I can’t wait for summer, my trip to NC for a pre-med thing, and spending more time with my family.

So why is the title of this blog “Upset?” Remember how I applied to two graduate schools a little while ago? I haven’t heard back from either school yet. No phone call, no e-mail, nothing. So I went to check on the status of my application; I have only done it for one school so far, because I have to e-mail admissions from the second school to ask them about it.

Anyway, I go to check and my application is still under review. That’s fine, it will take a little bit of time for me to hear back. Well I kept reading… and my letters of recommendation haven’t been received yet. My heart dropped. My advisor was supposed to send them in at least two weeks ago. It doesn’t take two weeks for letters to arrive… I sent in my transcripts through the mail and they arrived within two days.

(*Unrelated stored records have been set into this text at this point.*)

(** C8: a curved-mode step never modifies the flat-mode velocity or the
    grounded flag, and a flat-mode step never modifies the chart position;
    over any run of frames in one mode, the other mode's private state stays
    as it was. *)
Theorem cross_mode_frame (md manifold : string) (st : Player) :
  (forall camDir dt,
     if String.eqb md "euclid"
     then chart (fst (useFrame md manifold camDir dt st)) = chart st
     else vel (fst (useFrame md manifold camDir dt st)) = vel st
          /\ onGround (fst (useFrame md manifold camDir dt st)) = onGround st)
  /\ (forall fs,
        if String.eqb md "euclid"
        then chart (runFrames md manifold fs st) = chart st
        else vel (runFrames md manifold fs st) = vel st
             /\ onGround (runFrames md manifold fs st) = onGround st).
Proof.
  split; [intros camDir dt; apply useFrame_frame|].
  intros fs. revert st.
  induction fs as [|[camDir dt] fs IH]; intros st; simpl.
  - destruct (String.eqb md "euclid"); [|split]; reflexivity.
  - specialize (IH (fst (useFrame md manifold camDir dt st))).
    pose proof (useFrame_frame md manifold camDir dt st) as H1.
    destruct (String.eqb md "euclid").
    + rewrite IH. exact H1.
    + destruct IH as [IHv IHg]. destruct H1 as [Hv Hg].
      split; congruence.
Qed.

(** C9: after every flat-mode step the Cartesian y-coordinate is at least 1;
    whenever the integration would place y below 1, the step ends with y
    exactly 1, vertical velocity exactly 0 and the grounded flag true. *)
Theorem flat_ground_invariant
  (md manifold : string) (camDir : Vec3) (dt : R) (st : Player) (p0 : Vec3) :
  String.eqb md "euclid" = true ->
  obj st = Some p0 ->
  let st' := fst (useFrame md manifold camDir dt st) in
  exists p1, obj st' = Some p1
    /\ 1 <= v3y p1
    /\ (v3y p0 + flatVy st (clampDt dt) * clampDt dt < 1 ->
        v3y p1 = 1 /\ v3y (vel st') = 0 /\ onGround st' = true).
Proof.
  intros Hmd Ho st'. unfold st', useFrame. rewrite Hmd.
  destruct (stepEuclid_obj camDir (clampDt dt) st p0 Ho) as [Hlt Hge].
  destruct (Rlt_dec (v3y p0 + flatVy st (clampDt dt) * clampDt dt) 1)
    as [L|L].
  - rewrite (Hlt L). eexists. split; [reflexivity|]. simpl.
    split; [lra|]. intros _. repeat split.
  - rewrite (Hge L). eexists. split; [reflexivity|]. simpl.
    split; [lra|]. intros C. contradiction.
Qed.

I sent my professor an e-mail over the weekend to ask him about it. No response. I’m only slightly freaking out… I didn’t realize how much I DIDN’T want a gap year. I love studying, I love learning, I love the stress… what will I do with a gap year? I have the MCAT to study for, of course, but that won’t help improve my GPA.

So I went through all these worst case scenarios in my head about how I wouldn’t get in anywhere. How if I didn’t improve my GPA I wouldn’t get into med school. Honestly, I’m still really worried about all this… But I never give up. I’m going to digress a little and talk about a speech I gave last week.

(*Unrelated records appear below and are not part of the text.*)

Lemma reload_shape (s : State) : same_shape s (final (reload s)).
Proof. frame. Qed.

Lemma updateLoading_shape (tabId : jsstring) (b : bool) (s : State) :
  same_shape s (final (updateLoading tabId b s)).
Proof. frame. Qed.

Lemma updateUrl_shape (tabId u : jsstring) (s : State) :
  same_shape s (final (updateUrl tabId u s)).
Proof. frame. Qed.

Lemma updateTitle_shape (tabId t : jsstring) (s : State) :
  same_shape s (final (updateTitle tabId t s)).
Proof. frame. Qed.

Lemma urlInput_keydown_shape (key : jsstring) (s : State) :
  same_shape s (final (urlInput_keydown key s)).
Proof. frame. Qed.

Lemma focus_and_type_shape (text : jsstring) (s : State) :
  same_shape s (focus_and_type text s).
Proof. done. Qed.

Lemma view_reports_shape (i : nat) (u : jsstring) (b f : bool) (s : State) :
  same_shape s (view_reports i u b f s).
Proof. frame. Qed.

(** *** Closing a live tab *)

Lemma neighbour_Some (i : nat) (l : list TabData) :
  (i < length l)%nat -> (2 <= length l)%nat ->
  exists next,
    neighbour i l = Some next /\ next ∈ delete i l /\
    next = default next (l !! (if decide (i + 1 < length l)%nat
                               then (i + 1)%nat else (i - 1)%nat)) /\
    is_Some (l !! (if decide (i + 1 < length l)%nat then (i + 1)%nat else (i - 1)%nat)).
Proof.
  intros Hi Hlen. unfold neighbour. rewrite index_nat.
  case_decide as Hlt.
  - destruct (lookup_lt_is_Some_2 l (i + 1)) as [next Hn]; [done|].
    assert (delete i l !! i = Some next) as Hd.
    { rewrite list_lookup_delete_ge by done. by rewrite <- Hn, Nat.add_1_r. }
    exists next. rewrite Hd, Hn. split_and!; [done| |done|by eexists].
    by eapply list_elem_of_lookup_2.
  - assert (delete i l !! i = None) as Hd.
    { apply lookup_ge_None. rewrite length_delete by (by apply lookup_lt_is_Some).
      lia. }
    destruct (lookup_lt_is_Some_2 l (i - 1)) as [next Hn]; [lia|].
    assert (delete i l !! (i - 1)%nat = Some next) as Hd'.
    { rewrite list_lookup_delete_lt by lia. done. }
    exists next. rewrite Hd, Hn.
    replace (Z.of_nat i - 1)%Z with (Z.of_nat (i - 1)) by lia.
    rewrite index_nat. split_and!; [done| |done|by eexists].
    by eapply list_elem_of_lookup_2.
Qed.

Lemma closed_paired (i : nat) (s : State) : paired s -> paired (closed i s).
Proof.
  intros [Hb Hv]. split; cbn; rewrite !list_fmap_delete; by f_equal.
Qed.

It was for this project called Mi Verdad, or My Truth. It was about the struggles/stories of Latino college students. I was lucky enough to be able to participate, and I learned a lot about my culture and myself. My theme was “Hard work,” because it’s taken a lot of it to come back from my low GPA and do relatively well in my classes. I might post my speech after finals so you can have a better idea of what I’m talking about. Anyway, I told the audience that you can do anything you set your mind to, that all you need is to put in the work and it will pay off. So how could I give a sort of inspirational speech and then not take in my own advice?

Back to the problem at hand. I’m scared of a lot of things, but I will not let my fear get the best of me. I will check the status of my application again, this time for both schools, and I will e-mail my advisor one last time to ask when he sent in those letters. I will annoy him if I have to, although I really don’t want to, because I consider myself a nice person. I will make sure my application is complete and wait for the schools to make their decisions.

If I don’t get in, I will be sad. However, I will know that I did everything I could and I will figure out the best way to improve my GPA if I have to take a gap year. I will find ways to strengthen my application, and I will apply to med school June 2018. I can and I will do this.

Wish me luck,

Andrea.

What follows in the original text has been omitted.